- EXERCISE REQUIREMENTS
Beginning with the opening line, restate the following material exactly, up through the line that contains "apply (backups_incremental (W:=backup_world)".

-- Opening Marker --

Definition b_init : CStorBackup := backup_at "s1" "s0" "Init".
Definition w_init : backup_world := backup_cluster [b_init] "s0" [].
Definition w_done : backup_world := final (BackupController.syncHandler "openebs/s1-v-1" QOpSync) w_init.
Lemma w_init_abs : abs b_init w_init (bkp_Status b_init) ["s0"].
Proof.
  split; [eexists; vm_compute; split_and!; reflexivity|]. split; [vm_compute; reflexivity|].
  split; [intros a; vm_compute; discriminate|]. intros c. vm_compute. by intros [= <-].
Qed.

Lemma backup_event_witness :
  ∃ s' h', abs b_init w_done s' h' ∧
    rtc (backup_spec (bs_SnapName (bkp_Spec b_init))) (bkp_Status b_init, ["s0"]) (s', h') ∧
    (bkp_Status b_init ≠ BKPCStorStatusDone → s' = BKPCStorStatusDone → hd "" h' = bs_SnapName (bkp_Spec b_init)).
Proof.
  apply (backup_event_refines (W:=backup_world) "openebs/s1-v-1" QOpSync b_init w_init ["s0"]);
    [reflexivity|vm_compute; reflexivity|exact w_init_abs].
Defined.

(** The next backup of the schedule. *)
Definition b_next : CStorBackup := backup_at "s2" "" "".
Lemma backups_incremental_witness :
  stored_pending (bkp_Spec b_next) "s1" "openebs" "s2-v-1" (final (create_remote b_next) w_done).
Proof.
  apply (backups_incremental (W:=backup_world) "openebs/s1-v-1" QOpSync b_init w_init ["s0"] b_next
    (AnswerText "") (final (create_remote b_next) w_done)).
  1, 6, 7, 8: reflexivity.
  - vm_compute. reflexivity.
  - exact w_init_abs.
  - by vm_compute.
  - vm_compute. reflexivity.
  - right. vm_compute. eauto.
  - change (run (create_remote b_next) w_done (answered (AnswerText ""))). apply run_ok. vm_compute. reflexivity.
Defined.

Lemma completed_backup_witness :
  let k := ("openebs", "s1-v-1") in
  rtc (step_keeping None (λ _, OK "") (λ _, None) k) w_done (final BackupController.cleanupOldBackup w_done) ∧
  status_at (final BackupController.cleanupOldBackup w_done) k = Some "Done".
Proof.
  intros k.
  assert (Hr : rtc (step_keeping None (λ _, OK "") (λ _, None) k) w_done (final BackupController.cleanupOldBackup w_done)).
  { apply rtc_once. split; [apply step_start|]. vm_compute. discriminate. }
  split; [exact Hr|].
  apply (completed_backup_final (W:=backup_world) None (λ _, OK "") (λ _, None) k "Done" w_done);
    [done|by left|vm_compute; reflexivity|exact Hr].
Defined.

(** A request for a backup whose pool manager is down, and for one that does not exist. *)
Definition words_request (method body : string) : Request :=
  {| req_Method := method; req_Path := "/latest/backups/"; req_Query := ∅;
     req_ContentType := Some "application/json"; req_Body := OK body |}.
Lemma backup_reported_witness :
  let get := words_request "GET" "daily v-1 s9 10.0.0.9:3000 openebs" in
  ∃ why, backup_get (λ _, OK "") (λ _, None) get w_init = (Panic why, w_init).
Proof.
  exact (backup_reported (W:=backup_world) (λ _, OK "") (λ _, None)
    (words_request "GET" "daily v-1 s9 10.0.0.9:3000 openebs")
    ((backup_at "s9" "" "") {{ bkp_meta := new_meta "" "openebs" ∅ }}) w_init eq_refl eq_refl).
Defined.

-- Closing Marker --

- RESPONSE
Definition b_init : CStorBackup := backup_at "s1" "s0" "Init".
Definition w_init : backup_world := backup_cluster [b_init] "s0" [].
Definition w_done : backup_world := final (BackupController.syncHandler "openebs/s1-v-1" QOpSync) w_init.
Lemma w_init_abs : abs b_init w_init (bkp_Status b_init) ["s0"].
Proof.
  split; [eexists; vm_compute; split_and!; reflexivity|]. split; [vm_compute; reflexivity|].
  split; [intros a; vm_compute; discriminate|]. intros c. vm_compute. by intros [= <-].
Qed.

Lemma backup_event_witness :
  ∃ s' h', abs b_init w_done s' h' ∧
    rtc (backup_spec (bs_SnapName (bkp_Spec b_init))) (bkp_Status b_init, ["s0"]) (s', h') ∧
    (bkp_Status b_init ≠ BKPCStorStatusDone → s' = BKPCStorStatusDone → hd "" h' = bs_SnapName (bkp_Spec b_init)).
Proof.
  apply (backup_event_refines (W:=backup_world) "openebs/s1-v-1" QOpSync b_init w_init ["s0"]);
    [reflexivity|vm_compute; reflexivity|exact w_init_abs].
Defined.

(** The next backup of the schedule. *)
Definition b_next : CStorBackup := backup_at "s2" "" "".
Lemma backups_incremental_witness :
  stored_pending (bkp_Spec b_next) "s1" "openebs" "s2-v-1" (final (create_remote b_next) w_done).
Proof.
  apply (backups_incremental (W:=backup_world) "openebs/s1-v-1" QOpSync b_init w_init ["s0"] b_next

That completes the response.